Extracted records:
◆ ◆ ◆ ◆ ◆

Record arp_packet := mk_arp {
  a_htype : Z; a_ptype : Z; a_hlen : Z; a_plen : Z; a_opcode : Z;
  a_src_hw : list Z; a_src_proto : Z; a_dst_hw : list Z; a_dst_proto : Z
}.
Definition arp_bytes (a : arp_packet) : list Z :=
  le16 (a_htype a) ++ le16 (a_ptype a) ++ [a_hlen a; a_plen a] ++ le16 (a_opcode a) ++
  a_src_hw a ++ le32 (a_src_proto a) ++ a_dst_hw a ++ le32 (a_dst_proto a).
Definition arp_parse (p : list Z) : outcome arp_packet :=
  let* ht := rd16 p 0 in let* pt := rd16 p 2 in let* hl := rd8 p 4 in let* pl := rd8 p 5 in let* op := rd16 p 6 in
  let* sh := rdbytes p 8 6 in let* sp := rd32 p 14 in let* dh := rdbytes p 18 6 in let* dp := rd32 p 24 in
  Ok (mk_arp ht pt hl pl op sh sp dh dp).

Definition ipv4_size : Z := 20.

Record ipv4_packet := mk_ipv4 {
  version_ihl : Z; dscp_ecn : Z; ip_length : Z; ip_id : Z; ip_offset : Z; ip_ttl : Z; ip_protocol : Z; ip_check : Z;
  src_addr : Z; dst_addr : Z
}.
Definition ipv4_bytes (h : ipv4_packet) : list Z :=
  [version_ihl h; dscp_ecn h] ++ le16 (ip_length h) ++ le16 (ip_id h) ++ le16 (ip_offset h) ++
  [ip_ttl h; ip_protocol h] ++ le16 (ip_check h) ++ le32 (src_addr h) ++ le32 (dst_addr h).
Definition ipv4_parse (p : list Z) : outcome ipv4_packet :=
  let* vi := rd8 p 0 in let* de := rd8 p 1 in let* len := rd16 p 2 in let* id := rd16 p 4 in let* off := rd16 p 6 in
  let* ttl := rd8 p 8 in let* proto := rd8 p 9 in let* ck := rd16 p 10 in let* src := rd32 p 12 in let* dst := rd32 p 16 in
  Ok (mk_ipv4 vi de len id off ttl proto ck src dst).

Definition udp_size : Z := 8.

Record udp_packet := mk_udp { src_port : Z; dst_port : Z; udp_length : Z; udp_checksum : Z }.
Definition udp_bytes (u : udp_packet) : list Z :=
  le16 (src_port u) ++ le16 (dst_port u) ++ le16 (udp_length u) ++ le16 (udp_checksum u).
Definition udp_parse (p : list Z) : outcome udp_packet :=
  let* s := rd16 p 0 in let* d := rd16 p 2 in let* l := rd16 p 4 in let* c := rd16 p 6 in Ok (mk_udp s d l c).

(** ** The checksum of ipv4.c *)

Fixpoint checksum_loop (n : nat) (ptr : list Z) (sum : Z) : outcome Z :=
  match n with
  | O => Ok sum
  | S n =>
      match ptr with
      | lo :: hi :: ptr =>
          let sum := u32 (sum + be16_to_native (lo + 256 * hi)) in
          let sum := if 0xFFFF <? sum then Z.shiftr sum 16 + Z.land sum 0xFFFF else sum in
          checksum_loop n ptr sum
      | _ => Fault
      end
  end.

Definition ip_checksum (packet : list Z) (size : Z) : outcome Z :=
  let* sum := checksum_loop (Z.to_nat (size / 2)) packet 0 in
  Ok (Z.land (Z.lnot (Z.land sum 0xFFFF)) 0xFFFF).

(** The header that [ipv4_tx_packet] builds for [len] bytes of payload. *)
Definition ipv4_header (pkt_id ip_addr dst protocol len : Z) : outcome ipv4_packet :=
  let h := mk_ipv4 (Z.lor (Z.shiftl 4 4) 5) 0 (native_to_be16 (ipv4_size + len)) (native_to_be16 pkt_id) 0 64 (u8 protocol) 0
    ip_addr dst in
  let* sum := ip_checksum (ipv4_bytes h) 20 in
  Ok (mk_ipv4 (version_ihl h) (dscp_ecn h) (ip_length h) (ip_id h) (ip_offset h) (ip_ttl h) (ip_protocol h)
    (native_to_be16 sum) (src_addr h) (dst_addr h)).

(** ** Bytes and words *)

Definition byte_ok (b : Z) : Prop := 0 <= b < 256.

Lemma lor_disjoint a b k : 0 <= k -> 0 <= b < 2 ^ k -> Z.lor (a * 2 ^ k) b = a * 2 ^ k + b.
Proof.
  intros Hk Hb. rewrite <- Z.add_lor_land. assert (Z.land (a * 2 ^ k) b = 0) as ->; [|lia].
  rewrite <- Z.shiftl_mul_pow2 by done. apply Z.bits_inj'. intros i Hi.
  rewrite Z.land_spec, Z.shiftl_spec, Z.bits_0 by done. destruct (Z.lt_ge_cases i k).
  - by rewrite Z.testbit_neg_r by lia.
  - rewrite (testbit_small k b i) by lia. by rewrite andb_false_r.
Qed.

Lemma bswap16_spec x : bswap16 x = x mod 256 * 256 + x / 256 mod 256.
Proof.
  unfold bswap16. change 0xff with (Z.ones 8). rewrite !Z.land_ones, Z.shiftl_mul_pow2, Z.shiftr_div_pow2 by lia.
  apply lor_disjoint; [lia|]. apply Z.mod_pos_bound. lia.
Qed.

Lemma bswap16_range x : 0 <= bswap16 x < 65536.
Proof. rewrite bswap16_spec. pose proof (Z.mod_pos_bound x 256). pose proof (Z.mod_pos_bound (x / 256) 256). lia. Qed.

Lemma pair_mod lo hi : byte_ok lo -> byte_ok hi -> (lo + 256 * hi) mod 256 = lo /\ (lo + 256 * hi) / 256 = hi.
Proof. unfold byte_ok. intros. split; [symmetry; apply (Z.mod_unique _ _ hi); lia|symmetry; apply (Z.div_unique _ _ _ lo); lia]. Qed.

Lemma bswap16_pair lo hi : byte_ok lo -> byte_ok hi -> bswap16 (lo + 256 * hi) = lo * 256 + hi.
Proof.
  intros H1 H2. destruct (pair_mod lo hi H1 H2) as [E1 E2]. rewrite bswap16_spec, E1, E2.
  unfold byte_ok in *. by rewrite (Z.mod_small hi) by lia.
Qed.

Lemma bswap16_involutive x : 0 <= x < 65536 -> bswap16 (bswap16 x) = x.
Proof.
  intros H. rewrite (bswap16_spec x). pose proof (Z.mod_pos_bound x 256). pose proof (Z.mod_pos_bound (x / 256) 256).
  rewrite (Z.add_comm (_ * 256)), (Z.mul_comm _ 256). rewrite bswap16_pair by (unfold byte_ok; lia).
  assert (0 <= x / 256 < 256) by (split; [apply Z.div_pos; lia|apply Z.div_lt_upper_bound; lia]).
  rewrite (Z.mod_small (x / 256)) by lia. pose proof (Z.div_mod x 256). lia.
Qed.

Lemma le16_ok v : Forall byte_ok (le16 v).
Proof. repeat constructor; unfold byte_ok; first [apply Z.mod_pos_bound; lia|lia]. Qed.

(** ** The ones' complement sum *)

(** The sum of the 16-bit words in network order. *)
Fixpoint word_sum (bytes : list Z) : Z :=
  match bytes with hi :: lo :: bytes => hi * 256 + lo + word_sum bytes | _ => 0 end.

(** The representative of a class modulo 65535 that the folding keeps: zero
    only for zero itself. *)
Definition folded (total sum : Z) : Prop :=
  0 <= sum <= 0xFFFF /\ sum mod 0xFFFF = total mod 0xFFFF /\ (sum = 0 <-> total = 0).

Lemma fold_step total sum w : 0 <= total -> folded total sum -> 0 <= w <= 0xFFFF ->
  folded (total + w) (let s := u32 (sum + w) in if 0xFFFF <? s then Z.shiftr s 16 + Z.land s 0xFFFF else s).
Proof.
  intros Ht (Hs & Hm & Hz) Hw. cbn zeta. rewrite u32_small by lia. destruct (Z.ltb_spec 0xFFFF (sum + w)).
  - change (Z.land ?x 0xFFFF) with (Z.land x (Z.ones 16)). rewrite Z.land_ones, Z.shiftr_div_pow2 by lia. change (2 ^ 16) with 65536.
    assert ((sum + w) / 65536 = 1) as -> by (symmetry; apply (Z.div_unique _ _ _ (sum + w - 65536)); lia).
    assert ((sum + w) mod 65536 = sum + w - 65536) as -> by (symmetry; apply (Z.mod_unique _ _ 1); lia).
    split; [lia|]. split; [|lia].
    replace (1 + (sum + w - 65536)) with (sum + w + (-1) * 65535) by lia. rewrite Z.mod_add by lia.
    by rewrite Z.add_mod, Hm, <- Z.add_mod by lia.
  - split; [lia|]. split; [|lia]. by rewrite Z.add_mod, Hm, <- Z.add_mod by lia.
Qed.

Lemma word_sum_nonneg bytes : Forall byte_ok bytes -> 0 <= word_sum bytes.
Proof.
  revert bytes. fix IH 1. intros [|a [|b bytes]] H; simpl; try lia.
  inversion H as [|? ? Ha H']; subst. inversion H' as [|? ? Hb H'']; subst. specialize (IH bytes H''). unfold byte_ok in *. lia.
Qed.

◆ ◆ ◆ ◆ ◆

Problem: Please retype the top of the data exactly, down to and including the line that holds "version_ihl : Z;", and nothing further.

Response area:
Record arp_packet := mk_arp {
  a_htype : Z; a_ptype : Z; a_hlen : Z; a_plen : Z; a_opcode : Z;
  a_src_hw : list Z; a_src_proto : Z; a_dst_hw : list Z; a_dst_proto : Z
}.
Definition arp_bytes (a : arp_packet) : list Z :=
  le16 (a_htype a) ++ le16 (a_ptype a) ++ [a_hlen a; a_plen a] ++ le16 (a_opcode a) ++
  a_src_hw a ++ le32 (a_src_proto a) ++ a_dst_hw a ++ le32 (a_dst_proto a).
Definition arp_parse (p : list Z) : outcome arp_packet :=
  let* ht := rd16 p 0 in let* pt := rd16 p 2 in let* hl := rd8 p 4 in let* pl := rd8 p 5 in let* op := rd16 p 6 in
  let* sh := rdbytes p 8 6 in let* sp := rd32 p 14 in let* dh := rdbytes p 18 6 in let* dp := rd32 p 24 in
  Ok (mk_arp ht pt hl pl op sh sp dh dp).

Definition ipv4_size : Z := 20.

Record ipv4_packet := mk_ipv4 {
  version_ihl : Z; dscp_ecn : Z; ip_length : Z; ip_id : Z; ip_offset : Z; ip_ttl : Z; ip_protocol : Z; ip_check : Z;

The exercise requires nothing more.